## ABOUT THIS EXERCISE
Line by line, transcribe the data shown below.
[INFORMATION SUPPLIED]
(* ===== verification/FilterWitnesses.v ===== *)
(** * Live filters on a concrete run

    A filter for blocks is installed, gets the hash of a block and is polled. *)

From Stdlib Require Import Strings.Byte.
From stdpp Require Import base gmap list strings.
From S2P Require Import Prelude Sdk Geth SdkModel EvmTypes TxTypes AnteTx Genesis Indexer RpcLogs Models Witnesses RpcWitnesses FilterSystem FilterSafety.

Definition no_response (data : bytes) : res MsgEthereumTxResponse := Err (Errorf "no response").
Definition no_tx (tx : bytes) : res Tx := Err (Errorf "no transaction").
Definition do_action (a : action) (api : PublicFilterAPI) : PublicFilterAPI := snd (perform 5 no_response no_tx a api).

Definition block_id : ID := "0xb".
Definition head_event : EventData := EventDataNewBlockHeader [x07].
Definition installed : PublicFilterAPI := do_action (ANewBlockFilter block_id undisturbed) NewPublicAPI.
Definition published : PublicFilterAPI := do_action (APublish headerEvents head_event {[block_id]}) installed.
Definition heard : PublicFilterAPI := do_action (AListen block_id) published.
Definition polled : PublicFilterAPI := do_action (APoll block_id) heard.
Definition block_hash : Hash := BytesToHash [x07].

Lemma do_action_step a o api tr api' : enabled a api -> fst (perform 5 no_response no_tx a api) = Ok o ->
  steps 5 no_response no_tx (do_action a api) tr api' -> steps 5 no_response no_tx api ((a, o) :: tr) api'.
Proof. intros He E Hs. eapply steps_ok; [exact He| |exact Hs]. rewrite <- E. apply surjective_pairing. Qed.

Lemma install_run : steps 5 no_response no_tx NewPublicAPI [(ANewBlockFilter block_id undisturbed, Nothing)] installed.
Proof.
  apply do_action_step; [|exact eq_refl|constructor]. split_and!; [exact eq_refl|exact eq_refl|set_solver|set_solver].
Qed.
Lemma hear_run : steps 5 no_response no_tx installed
  [(APublish headerEvents head_event {[block_id]}, Nothing); (AListen block_id, Delivered block_id [block_hash] []);
   (APoll block_id, Polled block_id (Hashes [block_hash]))] polled.
Proof.
  apply do_action_step; [exact I|exact eq_refl|]. apply do_action_step; [|vm_compute; reflexivity|].
  - eexists. split; [vm_compute; reflexivity|]. vm_compute. congruence.
  - apply do_action_step; [exact I|vm_compute; reflexivity|]. exact (steps_refl 5 no_response no_tx polled).
Qed.

Definition the_filter (api : PublicFilterAPI) (id : ID) : api_filter :=
  default (mkFilter LogsSubscription false [] no_criteria [] (logs_sub id)) (filters api !! id).

Lemma polls_are_exact_witness :
  filters installed !! block_id = Some (the_filter installed block_id) /\
  f_hashes (the_filter installed block_id) ++ [block_hash] = [block_hash] ++ f_hashes (the_filter polled block_id).
Proof.
  split; [exact eq_refl|].
  refine (proj1 (polls_are_exact 5 no_response no_tx installed polled _ block_id
    (the_filter installed block_id) (the_filter polled block_id) hear_run _ eq_refl eq_refl)).
  repeat constructor; vm_compute; congruence.
Defined.

Lemma filters_within_cap_witness : Z.of_nat (size (filters installed)) <= Z.max 0 5.
Proof. apply (filters_within_cap 5 no_response no_tx installed). eexists. exact install_run. Defined.

Definition uninstalled : PublicFilterAPI := do_action (AUninstall block_id) installed.
Definition block_sub : Subscription := mkSubscription block_id BlocksSubscription headerEvents.
Lemma no_channel_closed_twice_witness :
  fst (perform 5 no_response no_tx (AInternal (Loop block_sub)) uninstalled) <> Panic ErrCloseClosed.
Proof.
  apply (no_channel_closed_twice 5 no_response no_tx uninstalled (AInternal (Loop block_sub))); [|exact eq_refl].
  exists [(ANewBlockFilter block_id undisturbed, Nothing); (AUninstall block_id, Nothing)].
  apply do_action_step; [split_and!; [exact eq_refl|exact eq_refl|set_solver|set_solver]|exact eq_refl|].
  apply do_action_step; [exact I|exact eq_refl|constructor].
Defined.

Definition from_five : FilterCriteria := mkFilterCriteria None (Some 5) None [] [].
Definition five : PublicFilterAPI := do_action (ANewFilter from_five "0x5" undisturbed) NewPublicAPI.
Lemma five_run : steps 5 no_response no_tx NewPublicAPI [(ANewFilter from_five "0x5" undisturbed, Nothing)] five.
Proof.
  apply do_action_step; [|exact eq_refl|constructor]. split_and!; [exact eq_refl|exact eq_refl|set_solver|set_solver].
Qed.
Lemma from_block_filter_is_silent_witness :
  filters five !! "0x5"%string = Some (the_filter five "0x5") /\ f_logs (the_filter five "0x5") = [].
Proof.
  split; [exact eq_refl|].
  apply (from_block_filter_is_silent 5 no_response no_tx five "0x5" (the_filter five "0x5") 5).
  - eexists. exact five_run.
  - exact eq_refl.
  - exact eq_refl.
  - lia.
Defined.

Lemma second_filter_is_lost_witness :
  exists api api', dom (filters api) = {["0x1"%string; "0x2"%string]} /\ filters api' = ∅ /\
    steps 5 no_response no_tx api
      [(AUninstall "0x1", Nothing); (AInternal (Loop (logs_sub "0x1")), Nothing);
       (AInternal (PublisherEnd evmEvents 0%nat), Nothing); (AClosed "0x2", Nothing)] api'.
Proof.
  destruct (second_filter_is_lost 5 no_response no_tx "0x1" "0x2" [] [] [] []) as (api & api' & _ & H2 & H3 & H4);
    [lia|discriminate|]. exists api, api'. split_and!; [exact H2|exact H4|exact H3].
Defined.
[/INFORMATION SUPPLIED]
## TASK RESULT
(* ===== verification/FilterWitnesses.v ===== *)
(** * Live filters on a concrete run

    A filter for blocks is installed, gets the hash of a block and is polled. *)

From Stdlib Require Import Strings.Byte.
From stdpp Require Import base gmap list strings.
From S2P Require Import Prelude Sdk Geth SdkModel EvmTypes TxTypes AnteTx Genesis Indexer RpcLogs Models Witnesses RpcWitnesses FilterSystem FilterSafety.

Definition no_response (data : bytes) : res MsgEthereumTxResponse := Err (Errorf "no response").
Definition no_tx (tx : bytes) : res Tx := Err (Errorf "no transaction").
Definition do_action (a : action) (api : PublicFilterAPI) : PublicFilterAPI := snd (perform 5 no_response no_tx a api).

Definition block_id : ID := "0xb".
Definition head_event : EventData := EventDataNewBlockHeader [x07].
Definition installed : PublicFilterAPI := do_action (ANewBlockFilter block_id undisturbed) NewPublicAPI.
Definition published : PublicFilterAPI := do_action (APublish headerEvents head_event {[block_id]}) installed.
Definition heard : PublicFilterAPI := do_action (AListen block_id) published.
Definition polled : PublicFilterAPI := do_action (APoll block_id) heard.
Definition block_hash : Hash := BytesToHash [x07].

Lemma do_action_step a o api tr api' : enabled a api -> fst (perform 5 no_response no_tx a api) = Ok o ->
  steps 5 no_response no_tx (do_action a api) tr api' -> steps 5 no_response no_tx api ((a, o) :: tr) api'.
Proof. intros He E Hs. eapply steps_ok; [exact He| |exact Hs]. rewrite <- E. apply surjective_pairing. Qed.

Lemma install_run : steps 5 no_response no_tx NewPublicAPI [(ANewBlockFilter block_id undisturbed, Nothing)] installed.
Proof.
  apply do_action_step; [|exact eq_refl|constructor]. split_and!; [exact eq_refl|exact eq_refl|set_solver|set_solver].
Qed.
Lemma hear_run : steps 5 no_response no_tx installed
  [(APublish headerEvents head_event {[block_id]}, Nothing); (AListen block_id, Delivered block_id [block_hash] []);
   (APoll block_id, Polled block_id (Hashes [block_hash]))] polled.
Proof.
  apply do_action_step; [exact I|exact eq_refl|]. apply do_action_step; [|vm_compute; reflexivity|].
  - eexists. split; [vm_compute; reflexivity|]. vm_compute. congruence.
  - apply do_action_step; [exact I|vm_compute; reflexivity|]. exact (steps_refl 5 no_response no_tx polled).
Qed.

Definition the_filter (api : PublicFilterAPI) (id : ID) : api_filter :=
  default (mkFilter LogsSubscription false [] no_criteria [] (logs_sub id)) (filters api !! id).

Lemma polls_are_exact_witness :
  filters installed !! block_id = Some (the_filter installed block_id) /\
  f_hashes (the_filter installed block_id) ++ [block_hash] = [block_hash] ++ f_hashes (the_filter polled block_id).
Proof.
  split; [exact eq_refl|].
  refine (proj1 (polls_are_exact 5 no_response no_tx installed polled _ block_id
    (the_filter installed block_id) (the_filter polled block_id) hear_run _ eq_refl eq_refl)).
  repeat constructor; vm_compute; congruence.
Defined.

Lemma filters_within_cap_witness : Z.of_nat (size (filters installed)) <= Z.max 0 5.
Proof. apply (filters_within_cap 5 no_response no_tx installed). eexists. exact install_run. Defined.

Definition uninstalled : PublicFilterAPI := do_action (AUninstall block_id) installed.
Definition block_sub : Subscription := mkSubscription block_id BlocksSubscription headerEvents.
Lemma no_channel_closed_twice_witness :
  fst (perform 5 no_response no_tx (AInternal (Loop block_sub)) uninstalled) <> Panic ErrCloseClosed.
Proof.
  apply (no_channel_closed_twice 5 no_response no_tx uninstalled (AInternal (Loop block_sub))); [|exact eq_refl].
  exists [(ANewBlockFilter block_id undisturbed, Nothing); (AUninstall block_id, Nothing)].
  apply do_action_step; [split_and!; [exact eq_refl|exact eq_refl|set_solver|set_solver]|exact eq_refl|].
  apply do_action_step; [exact I|exact eq_refl|constructor].
Defined.

Definition from_five : FilterCriteria := mkFilterCriteria None (Some 5) None [] [].
Definition five : PublicFilterAPI := do_action (ANewFilter from_five "0x5" undisturbed) NewPublicAPI.
Lemma five_run : steps 5 no_response no_tx NewPublicAPI [(ANewFilter from_five "0x5" undisturbed, Nothing)] five.
Proof.
  apply do_action_step; [|exact eq_refl|constructor]. split_and!; [exact eq_refl|exact eq_refl|set_solver|set_solver].
Qed.
Lemma from_block_filter_is_silent_witness :
  filters five !! "0x5"%string = Some (the_filter five "0x5") /\ f_logs (the_filter five "0x5") = [].
Proof.
  split; [exact eq_refl|].
  apply (from_block_filter_is_silent 5 no_response no_tx five "0x5" (the_filter five "0x5") 5).
  - eexists. exact five_run.
  - exact eq_refl.
  - exact eq_refl.
  - lia.
Defined.

Lemma second_filter_is_lost_witness :
  exists api api', dom (filters api) = {["0x1"%string; "0x2"%string]} /\ filters api' = ∅ /\
    steps 5 no_response no_tx api
      [(AUninstall "0x1", Nothing); (AInternal (Loop (logs_sub "0x1")), Nothing);
       (AInternal (PublisherEnd evmEvents 0%nat), Nothing); (AClosed "0x2", Nothing)] api'.
Proof.
  destruct (second_filter_is_lost 5 no_response no_tx "0x1" "0x2" [] [] [] []) as (api & api' & _ & H2 & H3 & H4);
    [lia|discriminate|]. exists api, api'. split_and!; [exact H2|exact H4|exact H3].
Defined.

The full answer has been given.